%%

(** The start and end of the line on the left and on the right. *)
Definition getLineOffsets (w x1 y1 x2 y2 : jfloat) : list jfloat * list jfloat :=
  let '(m0, m1) := computeOffset (x2 - x1)%jf (y2 - y1)%jf w in
  ([(x1 + m0)%jf; (y1 + m1)%jf; (x2 + m0)%jf; (y2 + m1)%jf], [(x1 - m0)%jf; (y1 - m1)%jf; (x2 - m0)%jf; (y2 - m1)%jf]).

(** ** Offset curves

    The kind of the curves (the number of coordinates) and the coordinates of the left
    and the right one. *)

Definition is_zero (dx dy : jfloat) : bool := feq dx f_zero && feq dy f_zero.

Definition computeOffsetCubic (pf : platform) (w : jfloat) (pts : list jfloat) (off : Z)
  : option (Z * list jfloat * list jfloat) :=
  x1 ← aget pts (off + 0); y1 ← aget pts (off + 1);
  x2 ← aget pts (off + 2); y2 ← aget pts (off + 3);
  x3 ← aget pts (off + 4); y3 ← aget pts (off + 5);
  x4 ← aget pts (off + 6); y4 ← aget pts (off + 7);
  let dx4 := (x4 - x3)%jf in let dy4 := (y4 - y3)%jf in
  let dx1 := (x2 - x1)%jf in let dy1 := (y2 - y1)%jf in
  let p1eqp2 := withinULP pf x1 y1 x2 y2 6 in
  let p3eqp4 := withinULP pf x3 y3 x4 y4 6 in
  let '(l, r) := getLineOffsets w x1 y1 x4 y4 in
  if p1eqp2 && p3eqp4 then Some (4, l, r)
  else
    let '(dx1, dy1) := if p1eqp2 then ((x3 - x1)%jf, (y3 - y1)%jf) else (dx1, dy1) in
    let '(dx4, dy4) := if negb p1eqp2 && p3eqp4 then ((x4 - x2)%jf, (y4 - y2)%jf) else (dx4, dy4) in
    let dotsq := (dx1 * dx4 + dy1 * dy4)%jf in
    let dotsq := (dotsq * dotsq)%jf in
    let l1sq := (dx1 * dx1 + dy1 * dy1)%jf in
    let l4sq := (dx4 * dx4 + dy4 * dy4)%jf in
    if Helpers_withinULP pf dotsq (l1sq * l4sq)%jf 4 then Some (4, l, r)
    else
      let eighth := (f_one / of_int 8)%jf in
      let x := (eighth * (x1 + three * (x2 + x3) + x4))%jf in
      let y := (eighth * (y1 + three * (y2 + y3) + y4))%jf in
      let dxm := (x3 + x4 - x1 - x2)%jf in
      let dym := (y3 + y4 - y1 - y2)%jf in
      let '(o00, o01) := computeOffset dx1 dy1 w in
      let '(o10, o11) := computeOffset dxm dym w in
      let '(o20, o21) := computeOffset dx4 dy4 w in
      let invdet43 := (four / (three * (dx1 * dy4 - dy1 * dx4)))%jf in
      let side x1p y1p xi yi x4p y4p :=
        let tx := (two * xi - x1p - x4p)%jf in
        let ty := (two * yi - y1p - y4p)%jf in
        let c1 := (invdet43 * (dy4 * tx - dx4 * ty))%jf in
        let c2 := (invdet43 * (dx1 * ty - dy1 * tx))%jf in
        [x1p; y1p; (x1p + c1 * dx1)%jf; (y1p + c1 * dy1)%jf; (x4p + c2 * dx4)%jf; (y4p + c2 * dy4)%jf; x4p; y4p] in
      let xi := (x + o10)%jf in
      let yi := (y + o11)%jf in
      Some (8, side (x1 + o00)%jf (y1 + o01)%jf xi yi (x4 + o20)%jf (y4 + o21)%jf,
               side (x1 - o00)%jf (y1 - o01)%jf (xi - two * o10)%jf (yi - two * o11)%jf (x4 - o20)%jf (y4 - o21)%jf).

Definition computeOffsetQuad (pf : platform) (w : jfloat) (pts : list jfloat) (off : Z)
  : option (Z * list jfloat * list jfloat) :=
  x1 ← aget pts (off + 0); y1 ← aget pts (off + 1);
  x2 ← aget pts (off + 2); y2 ← aget pts (off + 3);
  x3 ← aget pts (off + 4); y3 ← aget pts (off + 5);
  let dx3 := (x3 - x2)%jf in let dy3 := (y3 - y2)%jf in
  let dx1 := (x2 - x1)%jf in let dy1 := (y2 - y1)%jf in
  let '(l, r) := getLineOffsets w x1 y1 x3 y3 in
  if withinULP pf x1 y1 x2 y2 6 || withinULP pf x2 y2 x3 y3 6 then Some (4, l, r)
  else
    let dotsq := (dx1 * dx3 + dy1 * dy3)%jf in
    let dotsq := (dotsq * dotsq)%jf in
    let l1sq := (dx1 * dx1 + dy1 * dy1)%jf in
    let l3sq := (dx3 * dx3 + dy3 * dy3)%jf in
    if Helpers_withinULP pf dotsq (l1sq * l3sq)%jf 4 then Some (4, l, r)
    else
      let '(o00, o01) := computeOffset dx1 dy1 w in
      let '(o10, o11) := computeOffset dx3 dy3 w in
      let side x1p y1p x3p y3p :=
        let '(mx, my) := safecomputeMiter x1p y1p (x1p + dx1)%jf (y1p + dy1)%jf x3p y3p (x3p - dx3)%jf (y3p - dy3)%jf in
        [x1p; y1p; mx; my; x3p; y3p] in
      Some (6, side (x1 + o00)%jf (y1 + o01)%jf (x3 + o10)%jf (y3 + o11)%jf,
               side (x1 - o00)%jf (y1 - o01)%jf (x3 - o10)%jf (y3 - o11)%jf).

%%

= EXERCISE REQUIREMENTS =
An exact copy of every line above is what this asks for.

= SOLUTION =
(** The start and end of the line on the left and on the right. *)
Definition getLineOffsets (w x1 y1 x2 y2 : jfloat) : list jfloat * list jfloat :=
  let '(m0, m1) := computeOffset (x2 - x1)%jf (y2 - y1)%jf w in
  ([(x1 + m0)%jf; (y1 + m1)%jf; (x2 + m0)%jf; (y2 + m1)%jf], [(x1 - m0)%jf; (y1 - m1)%jf; (x2 - m0)%jf; (y2 - m1)%jf]).

(** ** Offset curves

    The kind of the curves (the number of coordinates) and the coordinates of the left
    and the right one. *)

Definition is_zero (dx dy : jfloat) : bool := feq dx f_zero && feq dy f_zero.

Definition computeOffsetCubic (pf : platform) (w : jfloat) (pts : list jfloat) (off : Z)
  : option (Z * list jfloat * list jfloat) :=
  x1 ← aget pts (off + 0); y1 ← aget pts (off + 1);
  x2 ← aget pts (off + 2); y2 ← aget pts (off + 3);
  x3 ← aget pts (off + 4); y3 ← aget pts (off + 5);
  x4 ← aget pts (off + 6); y4 ← aget pts (off + 7);
  let dx4 := (x4 - x3)%jf in let dy4 := (y4 - y3)%jf in
  let dx1 := (x2 - x1)%jf in let dy1 := (y2 - y1)%jf in
  let p1eqp2 := withinULP pf x1 y1 x2 y2 6 in
  let p3eqp4 := withinULP pf x3 y3 x4 y4 6 in
  let '(l, r) := getLineOffsets w x1 y1 x4 y4 in
  if p1eqp2 && p3eqp4 then Some (4, l, r)
  else
    let '(dx1, dy1) := if p1eqp2 then ((x3 - x1)%jf, (y3 - y1)%jf) else (dx1, dy1) in
    let '(dx4, dy4) := if negb p1eqp2 && p3eqp4 then ((x4 - x2)%jf, (y4 - y2)%jf) else (dx4, dy4) in
    let dotsq := (dx1 * dx4 + dy1 * dy4)%jf in
    let dotsq := (dotsq * dotsq)%jf in
    let l1sq := (dx1 * dx1 + dy1 * dy1)%jf in
    let l4sq := (dx4 * dx4 + dy4 * dy4)%jf in
    if Helpers_withinULP pf dotsq (l1sq * l4sq)%jf 4 then Some (4, l, r)
    else
      let eighth := (f_one / of_int 8)%jf in
      let x := (eighth * (x1 + three * (x2 + x3) + x4))%jf in
      let y := (eighth * (y1 + three * (y2 + y3) + y4))%jf in
      let dxm := (x3 + x4 - x1 - x2)%jf in
      let dym := (y3 + y4 - y1 - y2)%jf in
      let '(o00, o01) := computeOffset dx1 dy1 w in
      let '(o10, o11) := computeOffset dxm dym w in
      let '(o20, o21) := computeOffset dx4 dy4 w in
      let invdet43 := (four / (three * (dx1 * dy4 - dy1 * dx4)))%jf in
      let side x1p y1p xi yi x4p y4p :=
        let tx := (two * xi - x1p - x4p)%jf in
        let ty := (two * yi - y1p - y4p)%jf in
        let c1 := (invdet43 * (dy4 * tx - dx4 * ty))%jf in
        let c2 := (invdet43 * (dx1 * ty - dy1 * tx))%jf in
        [x1p; y1p; (x1p + c1 * dx1)%jf; (y1p + c1 * dy1)%jf; (x4p + c2 * dx4)%jf; (y4p + c2 * dy4)%jf; x4p; y4p] in
      let xi := (x + o10)%jf in
      let yi := (y + o11)%jf in
      Some (8, side (x1 + o00)%jf (y1 + o01)%jf xi yi (x4 + o20)%jf (y4 + o21)%jf,
               side (x1 - o00)%jf (y1 - o01)%jf (xi - two * o10)%jf (yi - two * o11)%jf (x4 - o20)%jf (y4 - o21)%jf).

Definition computeOffsetQuad (pf : platform) (w : jfloat) (pts : list jfloat) (off : Z)
  : option (Z * list jfloat * list jfloat) :=
  x1 ← aget pts (off + 0); y1 ← aget pts (off + 1);
  x2 ← aget pts (off + 2); y2 ← aget pts (off + 3);
  x3 ← aget pts (off + 4); y3 ← aget pts (off + 5);
  let dx3 := (x3 - x2)%jf in let dy3 := (y3 - y2)%jf in
  let dx1 := (x2 - x1)%jf in let dy1 := (y2 - y1)%jf in
  let '(l, r) := getLineOffsets w x1 y1 x3 y3 in
  if withinULP pf x1 y1 x2 y2 6 || withinULP pf x2 y2 x3 y3 6 then Some (4, l, r)
  else
    let dotsq := (dx1 * dx3 + dy1 * dy3)%jf in
    let dotsq := (dotsq * dotsq)%jf in
    let l1sq := (dx1 * dx1 + dy1 * dy1)%jf in
    let l3sq := (dx3 * dx3 + dy3 * dy3)%jf in
    if Helpers_withinULP pf dotsq (l1sq * l3sq)%jf 4 then Some (4, l, r)
    else
      let '(o00, o01) := computeOffset dx1 dy1 w in
      let '(o10, o11) := computeOffset dx3 dy3 w in
      let side x1p y1p x3p y3p :=
        let '(mx, my) := safecomputeMiter x1p y1p (x1p + dx1)%jf (y1p + dy1)%jf x3p y3p (x3p - dx3)%jf (y3p - dy3)%jf in
        [x1p; y1p; mx; my; x3p; y3p] in
      Some (6, side (x1 + o00)%jf (y1 + o01)%jf (x3 + o10)%jf (y3 + o11)%jf,
               side (x1 - o00)%jf (y1 - o01)%jf (x3 - o10)%jf (y3 - o11)%jf).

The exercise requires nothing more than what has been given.